The age to stop mammography also differs among guidelines and varies from a specific age cutoff (USPSTF suggests 74 years of age, ACOG suggests age 75 and then shared decision making), to stopping when life expectancy is less than 10 years (ACS), to no specified age limit with recommendation tailored to the individual patient’s health status (ACR/SBI). The AMA and NCCN do not state an age to stop mammography screening.
In light of the growing availability and utilization of 3-D mammography (also known as tomosynthesis), several guidelines also include their view on the technology’s benefits, and these also differ. The ACR/SBI, ACS and NCCN find it an “improvement” over 2-D mammography in terms of detection and recall. Because the USPSTF only considers data from randomized trials with mortality as an endpoint, and there are no such trials of any breast imaging other than mammography, USPSTF’s position is that there is still “insufficient evidence to support routine use.” The ACOG and the AMA do not state positions on 3-D.

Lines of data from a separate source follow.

(* ===== verification/Frame.v ===== *)
(** * The calls and the processes

    The system calls but execute, halt and vidmap: they leave the pages, the
    saved program pages, the count of processes and the kernel stack alone, and
    a call that keeps to the caller's own memory writes only the regions listed
    for it. *)

From S2P Require Import Prelude Memory LibString Ports Pic Rtc Console Keyboard Paging FileSys.
From S2P Require Import FsScreen Process Syscall Descriptors ReadWrite Typing Calls Exec Execute.

(** What execute, halt and vidmap alone may change. *)
Record same_process {D} (k k' : kernel D) : Prop := {
  sp_pages : pages k' = pages k;
  sp_images : images k' = images k;
  sp_counter : counter k' = counter k;
  sp_shell : shell_entry_addr k' = shell_entry_addr k;
  sp_args : arg_size k' = arg_size k;
  sp_stack : tss_esp0 k' = tss_esp0 k
}.

#[export] Instance same_process_preorder {D} : PreOrder (@same_process D).
Proof.
  split; [by constructor|]. intros k1 k2 k3 [? ? ? ? ? ?] [? ? ? ? ? ?]. constructor; congruence.
Qed.

Lemma same_process_term {D} (k : kernel D) t : same_process k (set_term t k).
Proof. by constructor. Qed.

Section frame.
Context `{PortIO D, Hotkeys D fs} (y : layout).
Implicit Types k : kernel D.

Lemma fs_call_frame {R} (call : mem → fs → res (mem * fs * R)) k k' r :
  fs_call call k = Ok (k', r) → same_process k k'.
Proof. intros ([[m f] q] & _ & [= <- _])%res_bind_Ok. by constructor. Qed.

Lemma deliver_frame e k k' : deliver e k = Ok k' → same_process k k'.
Proof.
  destruct e; cbn [deliver].
  - intros (t & _ & [= <-])%res_bind_Ok. apply same_process_term.
  - destruct (rtc_handler _). intros [= <-]. by constructor.
Qed.

Lemma spin_frame busy sched k k' rest : spin busy deliver sched k = Ok (k', rest) → same_process k k'.
Proof.
  intros E. apply (spin_prefix busy deliver (same_process k)) in E as [? _]; [done|done|].
  intros e s s1 Hs _ Hd%deliver_frame. by etransitivity.
Qed.

Lemma read_frame fd buf nbytes sched k k' r rest :
  read y fd buf nbytes sched k = Ok (k', r, rest) → same_process k k'.
Proof.
  unfold read. destruct (_ || _); [by intros [= <- _ _]|]. cbv zeta. destruct (_ =? 0); [by intros [= <- _ _]|].
  intros (f & _ & ([[k1 n] rest1] & Hc & [= <- _ _])%res_bind_Ok)%res_bind_Ok.
  transitivity k1; [|apply same_process_term]. destruct f; try done; cbn [call_read] in Hc.
  - apply res_bind_Ok in Hc as ([[q k2] rest2] & Hr & [= -> _ _]). unfold rtc_read in Hr.
    apply res_bind_Ok in Hr as ([k3 rest3] & Hs%spin_frame & [= _ <- _]). etransitivity; [|exact Hs]. by constructor.
  - unfold terminal_read in Hc. apply res_bind_Ok in Hc as ([k2 rest2] & Hs%spin_frame & Hc).
    apply res_bind_Ok in Hc as ([t m] & _ & [= <- _ _]). etransitivity; [exact Hs|apply same_process_term].
  - by apply res_bind_Ok in Hc as ([k2 q] & Hs%fs_call_frame & [= <- _ _]).
  - by apply res_bind_Ok in Hc as ([k2 q] & Hs%fs_call_frame & [= <- _ _]).
Qed.

Lemma write_frame fd buf nbytes k k' r : write y fd buf nbytes k = Ok (k', r) → same_process k k'.
Proof.
  unfold write. destruct (_ || _); [by intros [= <- _]|]. cbv zeta. destruct (_ =? 0); [by intros [= <- _]|].
  intros (f & _ & Hc)%res_bind_Ok. destruct f; try done; cbn [call_write] in Hc; revert Hc.
  - destruct (rtc_write _ _ _ _ _). intros [= <- _]. apply same_process_term.
  - intros ([t n] & _ & [= <- _])%res_bind_Ok. apply same_process_term.
  - by intros [= <- _].
  - by intros [= <- _].
Qed.

Lemma open_frame filename k k' r : open y filename k = Ok (k', r) → same_process k k'.
Proof.
  unfold open. intros (c & _ & E)%res_bind_Ok. revert E. destruct (c =? 0); [intros [= <- _]; apply same_process_term|].
  intros (c' & _ & E)%res_bind_Ok. revert E. destruct (c' =? 0); [intros [= <- _]; apply same_process_term|].
  intros ([m q] & _ & E)%res_bind_Ok. revert E. destruct (q =? -1); [intros [= <- _]; apply same_process_term|].
  intros (v & _ & E)%res_bind_Ok. revert E. destruct (v =? -1); [intros [= <- _]; apply same_process_term|].
  intros (m' & _ & [= <- _])%res_bind_Ok. etransitivity; apply same_process_term.
Qed.

Lemma close_frame fd k k' r : close y fd k = Ok (k', r) → same_process k k'.
Proof.
  unfold close. destruct (_ || _); [by intros [= <- _]|]. cbv zeta. destruct (_ =? USE); [|by intros [= <- _]].
  intros (f & _ & (c & _ & (m & _ & [= <- _])%res_bind_Ok)%res_bind_Ok)%res_bind_Ok. apply same_process_term.
Qed.

Lemma getargs_frame buf nbytes k k' r : getargs buf nbytes k = Ok (k', r) → same_process k k'.
Proof.
  unfold getargs. destruct (_ || _); [by intros [= <- _]|]. intros (m & _ & [= <- _])%res_bind_Ok. apply same_process_term.
Qed.

(** The calls the gate returns from. *)
Definition plain_call (number : Z) : Prop := number ∈ [3; 4; 5; 6; 7; 9; 10].

Lemma dispatch_frame r kesp kebp sched k k' c rest :
  plain_call (s32 (eax r)) → dispatch y r kesp kebp sched k = Ok (k', c, rest) →
  same_process k k' ∧ ∃ v, c = Return v.
Proof.
  unfold plain_call, dispatch. intros Hn. rewrite !elem_of_cons, elem_of_nil in Hn.
  destruct Hn as [->|[->|[->|[->|[->|[->|[->|[]]]]]]]].
  - intros ([[k1 v] q] & E%read_frame & [= <- <- _])%res_bind_Ok. split; [exact E|by exists v].
  - intros ([k1 v] & E%write_frame & [= <- <- _])%res_bind_Ok. split; [exact E|by exists v].
  - intros ([k1 v] & E%open_frame & [= <- <- _])%res_bind_Ok. split; [exact E|by exists v].
  - intros ([k1 v] & E%close_frame & [= <- <- _])%res_bind_Ok. split; [exact E|by exists v].
  - intros ([k1 v] & E%getargs_frame & [= <- <- _])%res_bind_Ok. split; [exact E|by exists v].
  - intros [= <- <- _]. split; [reflexivity|by eexists].
  - intros [= <- <- _]. split; [reflexivity|by eexists].
Qed.
End frame.

(** ** What a call writes *)


Section spared.
Context `{PortIO D, !KeyQueue D, Hotkeys D fs} (y : layout) (ns : list (list Z)) (Hy : tables_ok y).
Implicit Types k : kernel D.












End spared.

(** ** Property *)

Given the disparity in the guidelines, it can be a challenge to explain why and what the most appropriate screening protocol is for a patient. DenseBreast-info.org believes that patients should start their screening mammograms before age 45 for the following reasons:
• The entire reason we screen for breast cancer is to find it early, when most treatable and survivable.
• Breast cancer is the No. 1 cause of death in women aged 35 to 54 years.
• Mammography has been proven to reduce deaths due to breast cancer in women screened beginning at age 40.
• 25 percent of all years of life lost to breast cancer occur in women diagnosed before the age of 45.
• Women at “high risk” for breast cancer due to known or suspected disease-causing mutation (such as BRCA1 or BRCA2) should begin screening at least by age 30, to include magnetic resonance imaging (MRI).
The American College of Radiology also recommends annual MRI in addition to mammography in women determined to be at “higher than average risk,” which includes all women diagnosed with breast cancer at/by age 50 and women diagnosed at any age with a personal history of breast cancer and dense breasts.1
What about false positives?
• About 10 percent of women having a screening mammogram will be called back for extra testing or views. This is normal. Among women called back, 95 percent do not have cancer. If a needle biopsy is necessary, even that is a simple test.
• The newer technique of 3-D mammography (tomosynthesis) is better able to show cancer and results in fewer callbacks for extra testing.
What about screening in dense breasts?
• Younger women are more likely to have dense breast tissue, which can hide cancer on mammography.
• In women who have breasts categorized as “dense” (heterogeneously dense or extremely dense), adding screening ultrasound (if the woman is not a high risk) after a mammogram (2-D or 3-D) can help find more breast cancers. Because ultrasound detects more areas that need follow-up, there is more to check. Ultrasound also increases the chance of needing a needle biopsy to determine if something detected is cancerous or not.